I have a script that goes through a directory with many XML files and extracts or adds information to these files. I use XPath to identify the elements of interest.
The relevant piece of code is this:
import lxml.etree as et
import lxml.sax
# deleted non relevant code
for root, dirs, files in os.walk(ROOT):
# iterate all files
for file in files:
if file.endswith('.xml'):
# join root dir and file name
file_path = os.path.join(ROOT, file)
# load root element from file
file_root = et.parse(file_path).getroot()
# This is a function that I define elsewhere in which I use XPath to identify relevant
# elements and extract, change or add some information
xml_dosomething(file_root)
# init tree object from file_root
tree = et.ElementTree(file_root)
# save modified xml tree object to file with an added text so that I can keep a copy of original.
tree.write(file_path.replace('.xml', '-clean.xml'), encoding='utf-8', doctype='<!DOCTYPE document SYSTEM "estcorpus.dtd">', xml_declaration=True)
I have seen in various places that people recommend using Sax(on) to speed up the processing of large files. After checking the documentation of the LXML Sax module in (https://lxml.de/sax.html) I'm at a loss as to how to modify my code so that I can leverage the Sax module. I can see the following in the documentation:
handler = lxml.sax.ElementTreeContentHandler()

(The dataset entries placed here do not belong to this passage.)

Lemma verdict_permutation (names names' : list str) :
  names ≡ₚ names' →
  match names with
  | first_name :: _ => all_equal_to first_name names
  | [] => false
  end
  = match names' with
    | first_name :: _ => all_equal_to first_name names'
    | [] => false
    end
  ∧ (match names with
     | first_name :: _ => all_equal_to first_name names = true
     | [] => False
     end → head names = head names').
Proof.
  intros Hperm. destruct names as [|a l], names' as [|a' l'].
  - done.
  - by apply Permutation_nil_l in Hperm.
  - by apply Permutation_nil_r in Hperm.
  - assert (all_equal_to a (a :: l) = true → a' = a) as Hhead.
    { rewrite all_equal_to_spec. intros Hall. apply Hall. rewrite Hperm.
      apply elem_of_cons. by left. }
    split; [|by intros ->%Hhead].
    apply eq_true_iff_eq. rewrite !all_equal_to_spec. split.
    + intros Hall. assert (a' = a) as -> by (by apply Hhead, all_equal_to_spec).
      intros n Hn. apply Hall. by rewrite Hperm.
    + intros Hall.
      assert (a = a') as -> by (apply Hall; rewrite <- Hperm; apply elem_of_cons; by left).
      intros n Hn. apply Hall. by rewrite <- Hperm.
Qed.

(** X17: the verdict does not depend on the order in which the images of a
    folder are listed: two listings of the same images give the same
    [is_correct] and the same [verified_name]. *)
Theorem verdict_independent_of_order (f f' : folder) (r r' : folder_result) :
  image_paths f ≡ₚ image_paths f' →
  validate_subdir f = Some r →
  validate_subdir f' = Some r' →
  is_correct r = is_correct r' ∧ verified_name r = verified_name r'.
Proof.
  intros Hperm [_ Hr]%validate_subdir_report [_ Hr']%validate_subdir_report.
  assert (omap extracted_name_of (image_paths f)
          ≡ₚ omap extracted_name_of (image_paths f')) as Hnames
    by (by rewrite Hperm).
  destruct (verdict_permutation _ _ Hnames) as [Hverdict Hhead].
  destruct (omap extracted_name_of (image_paths f)) as [|a l],
           (omap extracted_name_of (image_paths f')) as [|a' l'].
  - destruct Hr as (-> & -> & _), Hr' as (-> & -> & _). done.
  - by apply Permutation_nil_l in Hnames.
  - by apply Permutation_nil_r in Hnames.
  - destruct Hr as (Hc & -> & _), Hr' as (Hc' & -> & _).
    rewrite <- Hc, <- Hc' in Hverdict. split; [done|]. rewrite <- Hverdict.
    destruct (is_correct r); [|done].
    symmetry in Hc. by specialize (Hhead Hc).
Qed.

End IdentifierFacts.

Example compare_folder_jean :
  @Batch.compare_subdir latin1 sample_engine folder_jean
  = Some
      {| Batch.cin := lit "AB1";
         Batch.folder_name := lit "AB1_Jean";
         Batch.extracted_names := [lit "Jean Dupont"; lit "Marie Durand"; lit "Jean Dupont"];
         Batch.is_correct := false;
         Batch.verified_name := None;
         Batch.files_processed :=
           [{| Batch.file := lit "a.png"; Batch.extracted_name := lit "Jean Dupont" |};
            {| Batch.file := lit "c.jpg"; Batch.extracted_name := lit "Marie Durand" |};
            {| Batch.file := lit "b.png"; Batch.extracted_name := lit "Jean Dupont" |}]
      |}.
Proof. vm_compute. reflexivity. Qed.
Lemma handler_fails_only_in_the_lookup_witness :
  handler Samples.server_host Samples.api None
    (Samples.request_to "GET" "__proto__/__proto__" [] ∅)
  = inr (TypeError "Cannot read properties of null").
Proof.
  apply (handler_fails_only_in_the_lookup Samples.server_host Samples.api None
           (Samples.request_to "GET" "__proto__/__proto__" [] ∅));
    reflexivity.
Defined.

Lemma implementation_is_behind_the_gates_witness :
  route Samples.server_host Samples.api
    (Samples.request_to "GET" "users/getProfile" [] ∅)
  = Routed Samples.getProfile [] (VObj [])
  /\ exists own,
       findRpcMethodDescriptor Samples.server_host
         (split_on "/" "users/getProfile") Samples.api
       = inl (Some (Endpoint own Samples.getProfile), []).
Proof.
  assert (route Samples.server_host Samples.api
            (Samples.request_to "GET" "users/getProfile" [] ∅)
          = Routed Samples.getProfile [] (VObj [])) as H
      by (vm_compute; reflexivity).
  split; [exact H|].
  destruct (implementation_is_behind_the_gates Samples.server_host Samples.api
              _ _ _ _ H) as (_ & (path & own & Hp & _ & Hfind) & _).
  injection Hp as <-. exists own. exact Hfind.
Defined.

Lemma command_arguments_are_never_falsy_witness :
  parseArgs MoreSamples.null_host command
    (request (MoreSamples.post_to "posts/create" "application/msgpack" "x"))
  = inl (VObj [])
  /\ truthy (VObj []) = true.
Proof.
  assert (parseArgs MoreSamples.null_host command
            (request (MoreSamples.post_to "posts/create" "application/msgpack" "x"))
          = inl (VObj [])) as H by (vm_compute; reflexivity).
  split; [exact H|].
  apply (command_arguments_are_never_falsy MoreSamples.null_host command
           (request (MoreSamples.post_to "posts/create" "application/msgpack" "x"))
           (VObj [])); [discriminate | exact H].
Defined.


Lemma makeResponse_headers_witness :
  exists r,
    makeResponse Samples.server_host (VStr "x") Samples.fresh_context = inl r
    /\ r_status r = 200%Z
    /\ headers_get "Content-Type" (r_headers r) = Some "application/msgpack"
    /\ headers_get "Cache-Control" (r_headers r) = None.
Proof.
  destruct (makeResponse_headers Samples.server_host (VStr "x")
              Samples.fresh_context)
    as (r & Hr & Hs & _ & Hct & _ & Hcc & _).
  - vm_compute. split; discriminate.
  - vm_compute. discriminate.
  - vm_compute. discriminate.
  - vm_compute. discriminate.
  - exists r. split; [exact Hr|]. split; [exact Hs|]. split; [exact Hct|].
    rewrite Hcc. vm_compute. reflexivity.
Defined.

Lemma unsendable_status_is_answered_500_witness :
  Pipeline.pipeline
    (default_createServerContext Samples.server_host (VObj [])
       (MoreSamples.post_to "posts/remove" "application/msgpack" ""))
    ([] ++ [terminal MoreSamples.remove])
  = (status.call status.noContent
       (default_createServerContext Samples.server_host (VObj [])
          (MoreSamples.post_to "posts/remove" "application/msgpack" "")),
     Resolved VNull)
  /\ respond Samples.server_host
       (default_createServerContext Samples.server_host) MoreSamples.remove []
       (VObj []) (MoreSamples.post_to "posts/remove" "application/msgpack" "")
     = text_response "Internal server error" 500.
Proof.
  assert (Pipeline.pipeline
            (default_createServerContext Samples.server_host (VObj [])
               (MoreSamples.post_to "posts/remove" "application/msgpack" ""))
            ([] ++ [terminal MoreSamples.remove])
          = (status.call status.noContent
               (default_createServerContext Samples.server_host (VObj [])
                  (MoreSamples.post_to "posts/remove" "application/msgpack" "")),
             Resolved VNull)) as H by (vm_compute; reflexivity).
  split; [exact H|].
  apply (unsendable_status_is_answered_500 Samples.server_host _ _ _ _ _ _ _ H).
  right. right. split; [vm_compute; set_solver | by eexists].
Defined.

Lemma successful_request_is_answered_with_the_result_witness :
  exists r,
    respond Samples.server_host
      (default_createServerContext Samples.server_host) Samples.create
      (map pass_through [Samples.marking]) (VObj [])
      (MoreSamples.post_to "posts/create" "application/msgpack" "") = inl r
    /\ r_status r = 201%Z
    /\ r_body r = Some "m"
    /\ headers_get "X-Seen" (r_headers r) = Some "posts".
Proof.
  rewrite (successful_request_is_answered_with_the_result Samples.server_host
             (default_createServerContext Samples.server_host) Samples.create
             [Samples.marking] (VObj [])
             (MoreSamples.post_to "posts/create" "application/msgpack" "")
             (VObj []) (VObj [("success", VBool true)])
             (status.call status.created
                (run_before [Samples.marking]
                   (default_createServerContext Samples.server_host (VObj [])
                      (MoreSamples.post_to "posts/create" "application/msgpack" "")))));
    [|vm_compute; reflexivity|vm_compute; reflexivity].
  eexists. split; [vm_compute; reflexivity|]. vm_compute. done.
Defined.

Lemma refusing_middleware_keeps_the_implementation_out_witness :
  respond Samples.server_host
    (default_createServerContext Samples.server_host) Samples.create
    (map pass_through [Samples.marking] ++ MoreSamples.refusing :: [])
    (VObj []) (MoreSamples.post_to "posts/create" "application/msgpack" "")
  = respond Samples.server_host
      (default_createServerContext Samples.server_host) MoreSamples.remove
      (map pass_through [Samples.marking] ++ MoreSamples.refusing
         :: [pass_through Samples.marking])
      (VObj []) (MoreSamples.post_to "posts/create" "application/msgpack" "").
Proof.
  exact (refusing_middleware_keeps_the_implementation_out Samples.server_host
           (default_createServerContext Samples.server_host)
           Samples.create MoreSamples.remove [Samples.marking]
           MoreSamples.refusing [] [pass_through Samples.marking] (VObj [])
           (MoreSamples.post_to "posts/create" "application/msgpack" "")
           (fun _ _ _ => eq_refl)).
Defined.

End DispatcherWitnesses.

(** ** The transport, request by request *)

Section TransportMore.
Import Client.
Variable host : Host.
Variable baseUrl : string.

Lemma strip_trailing_eq_last (l : list ascii) :
  last (strip_trailing_eq l) <> Some "="%char.
Proof.
  induction l as [|c rest IH]; [done|]. cbn [strip_trailing_eq].
  destruct (strip_trailing_eq rest) as [|c' rest'] eqn:E.
  - destruct (Ascii.eqb_spec c "="%char) as [->|Hne]; cbn; congruence.
  - exact IH.
Qed.

Lemma strip_trailing_eq_padding (l : list ascii) :
  exists n, l = strip_trailing_eq l ++ replicate n "="%char.
Proof.
  induction l as [|c rest [n IH]]; [by exists 0%nat|]. cbn [strip_trailing_eq].
  destruct (strip_trailing_eq rest) as [|c' rest'] eqn:E.
  - cbn [app] in IH. destruct (Ascii.eqb_spec c "="%char) as [->|Hne].
    + exists (S n). cbn. by rewrite <- IH.
    + exists n. cbn. by rewrite <- IH.
  - exists n. cbn [app] in *. by rewrite <- IH.
Qed.

Lemma list_ascii_length (s : string) :
  length (list_ascii_of_string s) = String.length s.
Proof. induction s as [|c s IH]; [done|]. cbn. by rewrite IH. Qed.
(** * Tic-Tac-Toe (Parts A, B and C): a shallow embedding and its properties

    The three Python programs share one data model: a [Board] whose field
    [c] is a list of three lists of three one-character strings, and a
    [Game] holding the board and the string [turn].  Python mutates the
    board in place; here every function that writes to the board takes the
    board and returns the board it leaves behind.  Python exceptions are
    the [Raise] outcome of [result]; the recursion of [minimax] is cut by a
    fuel argument whose exhaustion is the [OutOfFuel] outcome. *)

From Stdlib Require Import String Ascii.
From Stdlib Require Import List ZArith Bool Lia Arith.
From Stdlib Require DecimalString DecimalZ DecimalPos.
Import ListNotations.

Set Implicit Arguments.

(** ** Outcomes of Python code *)

Inductive exn := IndexError | ValueError | EOFError.

Inductive result (A : Type) : Type :=
| Ok (a : A)
| Raise (e : exn)
| OutOfFuel.

Arguments Ok {A} a.
Arguments Raise {A} e.
Arguments OutOfFuel {A}.

Definition bind {A B} (m : result A) (k : A -> result B) : result B :=
  match m with
  | Ok a => k a
  | Raise e => Raise e
  | OutOfFuel => OutOfFuel
  end.

Declare Scope py_scope.
Delimit Scope py_scope with py.
Notation "x <- m ;; k" := (bind m (fun x => k))
  (at level 100, m at next level, right associativity) : py_scope.
Notation "' p <- m ;; k" := (bind m (fun p => k))
  (at level 100, p pattern, m at next level, right associativity) : py_scope.
Open Scope py_scope.
(** Paging is complete: a reader that starts at offset 0 and follows
    [next_offset] while [has_more] holds receives every matching line exactly
    once, in order, with its original line number, for any limit of at least
    one line; every page respects the limit. *)
Theorem paging_is_complete {regex} (is_match : regex -> string -> bool)
    (rc : RenderedContent) (g : option GrepPattern) (ls : list string) (limit : nat) :
  RenderedContent_lines rc = Done ls -> (1 <= limit)%nat ->
  read_pages is_match (S (length ls)) rc g 0 limit = Done (matched_lines is_match g ls) /\
  (forall offset, exists page,
     grep_paginate is_match rc g offset limit = Done page /\
     (length (page_lines page) <= limit)%nat /\
     (forall l, l ∈ page_lines page ->
        ls !! (original_line_number l - 1)%nat = Some (text l) /\
        line_passes is_match g (text l) = true)).
Proof.
  intros Hl Hlim. split.
  - rewrite (read_pages_from is_match rc g ls) by (try done; try lia;
      unfold matched_lines; rewrite length_fmap;
      pose proof (length_filter (fun p : nat * string => line_passes is_match g p.2 = true)
        (enumerate_from 0 ls)); rewrite enumerate_from_length in *; lia).
    done.
  - intros offset. eexists. rewrite (grep_paginate_lines is_match rc g offset limit ls Hl).
    split; [done|]. cbn zeta; simpl. split; [rewrite length_take; lia|].
    intros l Hin. apply elem_of_take in Hin as (i & Hi & _).
    rewrite lookup_drop in Hi. apply list_elem_of_lookup_2 in Hi.
    by apply elem_of_matched_lines in Hi as (_ & ? & ?).
Qed.

Lemma paging_is_complete_witness :
  read_pages (fun (_ : unit) (_ : string) => true) 4
    (RenderedContent_from_lines ["x"; "y"; "z"]) None 0 2 =
  Done [mkLine 1 "x"; mkLine 2 "y"; mkLine 3 "z"].
Proof.
  exact (proj1 (paging_is_complete (fun (_ : unit) (_ : string) => true)
    (RenderedContent_from_lines ["x"; "y"; "z"]) None ["x"; "y"; "z"] 2
    eq_refl ltac:(lia))).
Defined.

(** A parsed grep pattern means what its flags say: with [E] it is the
    compiled regular expression (prefixed by [(?i)] under [i]), otherwise a
    substring test, both sides folded under [i]; the pattern text is never
    empty. *)
Theorem grep_pattern_meaning {regex} (Regex_new : string -> result regex string)
    (is_match : regex -> string -> bool) (input : string) (g : GrepPattern) :
  GrepPattern_parse Regex_new input = Ok g ->
  is_empty_str (gp_pattern g) = false /\
  forall h, match mode g with
  | Regex => exists re,
      Regex_new (if case_insensitive g then "(?i)" +:+ gp_pattern g else gp_pattern g) = Ok re /\
      GrepPattern_matches is_match g h = is_match re h
  | Fixed => GrepPattern_matches is_match g h =
      if case_insensitive g then contains_str (to_lowercase (gp_pattern g)) (to_lowercase h)
      else contains_str (gp_pattern g) h
  end.
Proof.
  unfold GrepPattern_parse. destruct (is_empty_str (trim input)) eqn:Ene; [done|].
  destruct (split_flags (trim input)) as [[flags pat]|e] eqn:Es; simpl; [|done].
  assert (Hpat : is_empty_str pat = false).
  { unfold split_flags in Es. repeat case_match; simplify_eq/=; congruence. }
  destruct (contains_char "E" flags).
  - destruct (Regex_new _) as [re|e] eqn:Er; simpl; [|done]. intros [= <-]. simpl.
    split; [done|]. intros h. exists re. done.
  - simpl. intros [= <-]. simpl. split; [done|]. intros h.
    unfold GrepPattern_matches. simpl. destruct (contains_char "i" flags); done.
Qed.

then there is a list of statements like (handler.startElementNS((None, 'a'), 'a', {})) that would populate the 'handler' "document" (?) with what would be the elements of a the XML document. After that I see:
tree = handler.etree
lxml.etree.tostring(tree.getroot())
I think I understand what handler.etree does but my problem is that I want 'handler' to be the files in the directory that I'm working with rather than a string that I create by using 'handler.startElementNS' and the like. What do I need to change in my code to get the Sax module to do the work that needs to be done with the files as input?